C-Reactive Protein and Risk of ESRD: Results From the Trial to Reduce Cardiovascular Events With Aranesp Therapy (TREAT)

Background To better understand a potential association of elevated C-reactive protein (CRP) level with progression of chronic kidney disease (CKD), we examined the relationship of CRP level with the development of end-stage renal disease (ESRD) in the Trial to Reduce Cardiovascular Events With Aranesp Therapy (TREAT). Study Design Post hoc analysis of a randomized controlled trial. Setting & Participants 4,038 patients with type 2 diabetes, CKD, and anemia in TREAT. Predictor Baseline serum CRP concentrations. Outcomes The primary outcome was development of ESRD; secondary outcomes included doubling of serum creatinine level, a composite of ESRD/serum creatinine doubling, and a composite of death or ESRD. Measurements We fit unadjusted and adjusted Cox regression models to test the association of baseline CRP level with time to the development of the outcomes of interest. Results Mean age of participants was 67 years, 43% were men, and 64% were white. Approximately half (48%) the patients had CRP levels > 3.0 mg/L; 668 patients developed ESRD, and 1,270 developed the composite outcome of death or ESRD. Compared with patients with baseline CRP levels ≤ 3.0 mg/L, those with moderately/markedly elevated CRP levels (≥6.9 mg/L; 24% of patients) had a higher adjusted risk for ESRD (HR, 1.32; 95% CI, 1.07-1.63) and the composite outcome of death or ESRD (HR, 1.41; 95% CI, 1.21-1.64).

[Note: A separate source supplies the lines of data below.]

Inductive lines (data : pyval) (token_number : Z) (current_time : string)
    : dict -> list order_entry -> list order_row -> Prop :=
| lines_nil : lines data token_number current_time [] [] []
| lines_cons kv e row items es rows :
    line data token_number current_time kv e row ->
    lines data token_number current_time items es rows ->
    lines data token_number current_time (kv :: items) (e :: es) (row :: rows).

(** The receipt and the new state of a call that returned 200. *)
Inductive placed (data : pyval) (current_time formatted_time : string)
    (st : db) : receipt -> db -> Prop :=
| Placed items es rows total customer_id c t seq' :
    invalid_order_data data = Ok false ->
    valid_items data = Ok items ->
    items <> [] ->
    let token_number := next_token_number (max_token_of (tokens st)) in
    lines data token_number current_time items es rows ->
    add_amounts (PInt 0) es = Ok total ->
    py_getitem data "customer_id" = Ok customer_id ->
    stored TEXT customer_id c ->
    stored REAL total t ->
    fits_int64 token_number = true ->
    has_token token_number (tokens st) = false ->
    placed data current_time formatted_time st
      (mk_receipt token_number current_time total es customer_id
                  formatted_time)
      (mk_db (put_token (mk_token token_number c current_time t) (tokens st))
             (orders st ++ rows) seq').
(** * deploy.py: specialization resolution and symlink planning

    A shallow embedding of [src/deploy.py] (classes [SpecializedItem] and
    [SymlinkContainer], and the file loop of [main]) together with the parts
    of the Python standard library the script relies on: a backtracking
    semantics for the fragment of [re] that the script's patterns live in,
    and the string functions of [posixpath].

    Python values are modelled as follows.
    - [str] is [string]; the matcher works on the list of its characters.
    - [None]-or-[str] attributes are [option string].
    - the dict of [SymlinkContainer] is a [gmap string entry].
    - a call that may raise returns in [res]. *)

From stdpp Require Import base option list gmap strings.
From Stdlib Require Import ZArith Lia Ascii String Permutation.

Local Open Scope string_scope.
Local Open Scope list_scope.

(** ** Results of calls that may raise *)

Inductive exn :=
| TypeError
| ValueError
| ReOutsideFragment.
(* [ReOutsideFragment]: the pattern text is not in the fragment of the [re]
   syntax given a semantics below; this covers the patterns that Python
   itself rejects with [re.error]. *)

Inductive res (A : Type) :=
| Ret (a : A)
| Raise (e : exn).
Arguments Ret {A} a.
Arguments Raise {A} e.

Global Instance res_ret : MRet res := fun _ a => Ret a.
Global Instance res_bind : MBind res := fun _ _ f m =>
  match m with
  | Ret a => f a
  | Raise e => Raise e
  end.

Definition returns {A} (m : res A) : Prop := ∃ a, m = Ret a.

(** ** Characters and strings *)

Definition newline : ascii := "010"%char.

Abbreviation chars := list_ascii_of_string.
Abbreviation str := string_of_list_ascii.

(** ** The [re] fragment *)

Module Re.

(** Items that consume exactly one character. *)
Inductive cls :=
| CLit (c : ascii)
| CAny
| CSet (neg : bool) (cs : list ascii).

Definition cls_match (c : cls) (x : ascii) : bool :=
  match c with
  | CLit a => bool_decide (x = a)
  | CAny => negb (bool_decide (x = newline))
  | CSet neg cs => xorb neg (bool_decide (x ∈ cs))
  end.
Definition op_effect {D R : Type} (s s' : @BufferPoolManager D R) : Prop :=
  ∃ evs, trace_ s' = trace_ s ++ evs ∧
         pool_size_ s' = pool_size_ s ∧
         ∀ f, (f < pool_size_ s)%nat →
              frame_effect evs (pages_ s !!! f) (pages_ s' !!! f).

(** A pool of two frames with page [(1,0)] pinned in frame 0 and frame 1
    still free. *)
Definition half_full : @BufferPoolManager MemDisk (list frame_id_t) :=
  run [OpNew (mkPageId 1 0)] 2.

(** ** Proof steps shared by the proofs below *)

(** Unfolding a member function down to the state it builds. *)
Ltac run_unfold :=
  unfold fetch_page, new_page, unpin_page, flush_page, delete_page,
    update_page, find_victim_page, bind, ret, table_find, table_erase,
    table_set, get_free_list, set_free_list, page_at, modify_page, dm_write,
    dm_read, dm_alloc, rp_victim, rp_pin, rp_unpin, is_dirty, get_page_id,
    get_data; simpl.

(** Normal form of the frame pool after a call: the updates of one frame
    are merged and reads of that frame are resolved. *)
Ltac pool_norm Hlt :=
  repeat first
    [ rewrite list_lookup_total_alter_eq by (rewrite ?length_alter; exact Hlt)
    | rewrite list_alter_alter_eq
    | rewrite insert_insert_eq
    | rewrite delete_delete_eq ];
  simpl.

(** * Proofs *)

Section Proofs.

Context {D R : Type} `{DM : DiskManager D} `{RP : Replacer R}.
Context `{RS : !ReplacerSpec R}.
Variable PAGE_SIZE : nat.
Variable INVALID_PAGE_ID : Z.
Variable key_order : gmap PageId frame_id_t → list PageId.

Local Abbreviation BPM := (@BufferPoolManager D R).

(** ** How the invariant reacts to the state changes the manager makes *)

(** Changing members of one frame that keep its identity. *)
Lemma inv_modify (s : BPM) f g (d' : D) (r' : R) tr :
  bpm_inv s →
  id_ (g (pages_ s !!! f)) = id_ (pages_ s !!! f) →
  0 ≤ pin_count_ (g (pages_ s !!! f)) →
  (f ∈ free_list_ s → pin_count_ (g (pages_ s !!! f)) = 0) →
  (∀ f', f' ∈ eligible r' →
     (f' ∈ eligible (replacer_ s) ∧ f' ≠ f) ∨
     (f' = f ∧ (f < pool_size_ s)%nat ∧ pin_count_ (g (pages_ s !!! f)) = 0)) →
  bpm_inv (mkBPM (alter g f (pages_ s)) (page_table_ s) (free_list_ s) d' r' tr).
Proof.
  intros [I1 I2 I3 I4 I5] Hid Hpin Hfree Hel.
  assert (Hlk : ∀ f', (f' < pool_size_ s)%nat →
            id_ (alter g f (pages_ s) !!! f') = id_ (pages_ s !!! f') ∧
            (f' ≠ f → pin_count_ (alter g f (pages_ s) !!! f')
                      = pin_count_ (pages_ s !!! f')) ∧
            (f' = f → pin_count_ (alter g f (pages_ s) !!! f')
                      = pin_count_ (g (pages_ s !!! f)))).
  { intros f' Hlt. destruct (decide (f = f')) as [->|Hne].
    - rewrite list_lookup_total_alter_eq by exact Hlt.
      split; [done|]. split; [intros Hc; done|done].
    - rewrite list_lookup_total_alter_ne by exact Hne.
      split; [done|]. split; [done|intros Hc; congruence]. }
  split; unfold pool_size_ in *; simpl; rewrite ?length_alter.
  - intros p f' Hp. destruct (I1 p f' Hp) as [Hlt Hidp]. split; [done|].
    destruct (Hlk f' Hlt) as [-> _]. done.
  - done.
  - intros f' Hin. destruct (I3 f' Hin) as (Hlt & Hp0 & Hnt).
    split; [done|]. split; [|done].
    destruct (Hlk f' Hlt) as (_ & Hne & Heq).
    destruct (decide (f' = f)) as [->|Hd]; [rewrite Heq; auto|rewrite Hne; auto].
  - intros f' Hin. destruct (Hel f' Hin) as [[Hin' Hne]|(-> & Hlt & Hz)].
    + destruct (I4 f' Hin') as [Hlt Hz]. split; [done|].
      destruct (Hlk f' Hlt) as (_ & -> & _); done.
    + split; [done|]. destruct (Hlk f Hlt) as (_ & _ & ->); done.
  - intros f' Hlt. destruct (Hlk f' Hlt) as (_ & Hne & Heq).
    destruct (decide (f' = f)) as [->|Hd]; [rewrite Heq; auto|rewrite Hne; auto].
Qed.

(** Only the replacer, the store or the trace change. *)
Lemma inv_same (s : BPM) (d' : D) (r' : R) tr :
  bpm_inv s →
  eligible r' ⊆ eligible (replacer_ s) →
  bpm_inv (mkBPM (pages_ s) (page_table_ s) (free_list_ s) d' r' tr).
Proof.
  intros [I1 I2 I3 I4 I5] Hel. split; simpl; auto.
Qed.

(** Installing a page identity in a frame that no entry of the remaining
    table and no remaining free-list element refers to. *)
Lemma inv_install (s : BPM) f g pid (table0 : gmap PageId frame_id_t) free0 (d' : D) (r' : R) tr :
  bpm_inv s →
  (f < pool_size_ s)%nat →
  table0 ⊆ page_table_ s →
  (∀ p, table0 !! p ≠ Some f) →
  NoDup free0 →
  (∀ x, x ∈ free0 → x ∈ free_list_ s) →
  f ∉ free0 →
  eligible r' ⊆ eligible (replacer_ s) ∖ {[f]} →
  id_ (g (pages_ s !!! f)) = pid →
  0 ≤ pin_count_ (g (pages_ s !!! f)) →
  bpm_inv (mkBPM (alter g f (pages_ s)) (<[pid := f]> table0) free0 d' r' tr).
Proof.
  intros [I1 I2 I3 I4 I5] Hlt Hsub Hrange Hnd Hfsub Hnf Hel Hid Hpin.
  assert (Hat : alter g f (pages_ s) !!! f = g (pages_ s !!! f))
    by (apply list_lookup_total_alter_eq; exact Hlt).
  assert (Hother : ∀ f', f' ≠ f → alter g f (pages_ s) !!! f' = pages_ s !!! f')
    by (intros; apply list_lookup_total_alter_ne; done).
  split; unfold pool_size_ in *; simpl; rewrite ?length_alter.
  - intros p f' Hp. destruct (decide (pid = p)) as [->|Hne].
    + rewrite lookup_insert_eq in Hp. inversion Hp; subst f'.
      rewrite Hat. done.
    + rewrite lookup_insert_ne in Hp by done.
      assert (f' ≠ f) by (intros ->; exact (Hrange p Hp)).
      rewrite Hother by done.
      apply I1. eapply lookup_weaken; eauto.
  - done.
  - intros f' Hin. destruct (I3 f' (Hfsub f' Hin)) as (Hlt' & Hp0 & Hnt).
    assert (f' ≠ f) by (intros ->; done).
    rewrite Hother by done. split; [done|]. split; [done|].
    intros p Hp. destruct (decide (pid = p)) as [->|Hne].
    + rewrite lookup_insert_eq in Hp. congruence.
    + rewrite lookup_insert_ne in Hp by done.
      apply (Hnt p). eapply lookup_weaken; eauto.
  - intros f' Hin. apply Hel in Hin.
    apply elem_of_difference in Hin as [Hin Hne].
    rewrite elem_of_singleton in Hne.
    rewrite Hother by done. apply I4; done.
  - intros f' Hlt'. destruct (decide (f' = f)) as [->|Hne].
    + rewrite Hat. done.
    + rewrite Hother by done. apply I5; done.
Qed.

(** Releasing the unpinned frame of a resident page to the free list. *)
Lemma inv_release (s : BPM) f g pid (d' : D) (r' : R) tr :
  bpm_inv s →
  page_table_ s !! pid = Some f →
  pin_count_ (pages_ s !!! f) = 0 →
  id_ (g (pages_ s !!! f)) = id_ (pages_ s !!! f) →
  pin_count_ (g (pages_ s !!! f)) = 0 →
  eligible r' ⊆ eligible (replacer_ s) ∪ {[f]} →
  bpm_inv (mkBPM (alter g f (pages_ s)) (delete pid (page_table_ s))
                 (free_list_ s ++ [f]) d' r' tr).
Proof.
  intros Hinv Hp Hz Hid Hpin Hel.
  destruct (inv_table _ Hinv _ _ Hp) as [Hlt Hidf].
  assert (Hnf : f ∉ free_list_ s).
  { intros Hin. destruct (inv_free _ Hinv _ Hin) as (_ & _ & Hnt). exact (Hnt _ Hp). }
  assert (Hm : bpm_inv (mkBPM (alter g f (pages_ s)) (page_table_ s)
                               (free_list_ s) d' r' tr)).
  { apply inv_modify; [done|done|lia|intros; done|].
    intros f' Hin. apply Hel in Hin. apply elem_of_union in Hin as [Hin|Hin].
    - destruct (decide (f' = f)) as [->|Hne]; [right|left]; done.
    - apply elem_of_singleton in Hin as ->. right. done. }
  destruct Hm as [I1 I2 I3 I4 I5].
  - simpl in *. split; simpl; unfold pool_size_ in *; simpl in *.
    + intros p f' Hp'. apply lookup_delete_Some in Hp' as [Hne Hp'].
      apply I1; done.
    + apply NoDup_app. split; [done|]. split; [|apply NoDup_singleton].
      intros x Hx Hx'. apply list_elem_of_singleton in Hx' as ->. done.
    + intros f' Hin. apply elem_of_app in Hin as [Hin|Hin].
      * destruct (I3 f' Hin) as (? & ? & Hnt). split; [done|]. split; [done|].
        intros p Hp'. apply lookup_delete_Some in Hp' as [_ Hp']. exact (Hnt p Hp').
      * apply list_elem_of_singleton in Hin as ->.
        split; [rewrite length_alter in *; done|]. split.
        { rewrite list_lookup_total_alter_eq by done. done. }
        intros p Hp'. apply lookup_delete_Some in Hp' as [Hne Hp'].
        destruct (inv_table _ Hinv _ _ Hp') as [_ Hidp]. congruence.
    + done.
    + done.
Qed.

(** ** Every member function preserves the invariant *)

(** Facts about the frame [find_victim_page] hands out. *)
Lemma free_frame_facts (s : BPM) f rest :
  bpm_inv s → free_list_ s = f :: rest →
  (f < pool_size_ s)%nat ∧ pin_count_ (pages_ s !!! f) = 0 ∧
  (∀ p, page_table_ s !! p ≠ Some f) ∧
  NoDup rest ∧ (f ∉ rest) ∧ (∀ x, x ∈ rest → x ∈ free_list_ s).
Proof.
  intros Hinv Hfl.
  pose proof (inv_free_nodup _ Hinv) as Hnd. rewrite Hfl in Hnd.
  apply NoDup_cons in Hnd as [Hnin Hnd].
  destruct (inv_free _ Hinv f) as (Hlt & Hz & Hnt).
  { rewrite Hfl. apply list_elem_of_here. }
  repeat split; try done.
  intros x Hx. rewrite Hfl. apply list_elem_of_further. done.
Qed.

Lemma victim_frame_facts (s : BPM) r' f :
  bpm_inv s → victim (replacer_ s) = (r', Some f) →
  (f < pool_size_ s)%nat ∧ pin_count_ (pages_ s !!! f) = 0 ∧
  (∀ p, delete (id_ (pages_ s !!! f)) (page_table_ s) !! p ≠ Some f) ∧
  eligible r' = eligible (replacer_ s) ∖ {[f]}.
Proof.
  intros Hinv Hv. destruct (victim_some _ _ _ Hv) as [Hin Hel].
  destruct (inv_eligible _ Hinv _ Hin) as [Hlt Hz].
  repeat split; try done.
  intros p Hp. apply lookup_delete_Some in Hp as [Hne Hp].
  destruct (inv_table _ Hinv _ _ Hp) as [_ Hid]. done.
Qed.

Lemma delete_range_weaken (m : gmap PageId frame_id_t) k (f : frame_id_t) :
  (∀ p, m !! p ≠ Some f) → ∀ p, delete k m !! p ≠ Some f.
Proof.
  intros Hm p Hp. apply lookup_delete_Some in Hp as [_ Hp]. exact (Hm p Hp).
Qed.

Although nonsignificant, similar trends were noted in competing-risk models. Limitations Results may not be generalizable to nondiabetic CKD or diabetic CKD in the absence of anemia. Conclusions Elevated baseline CRP levels are common in type 2 diabetic patients with anemia and CKD and are associated with the future development of ESRD and the composite of death or ESRD.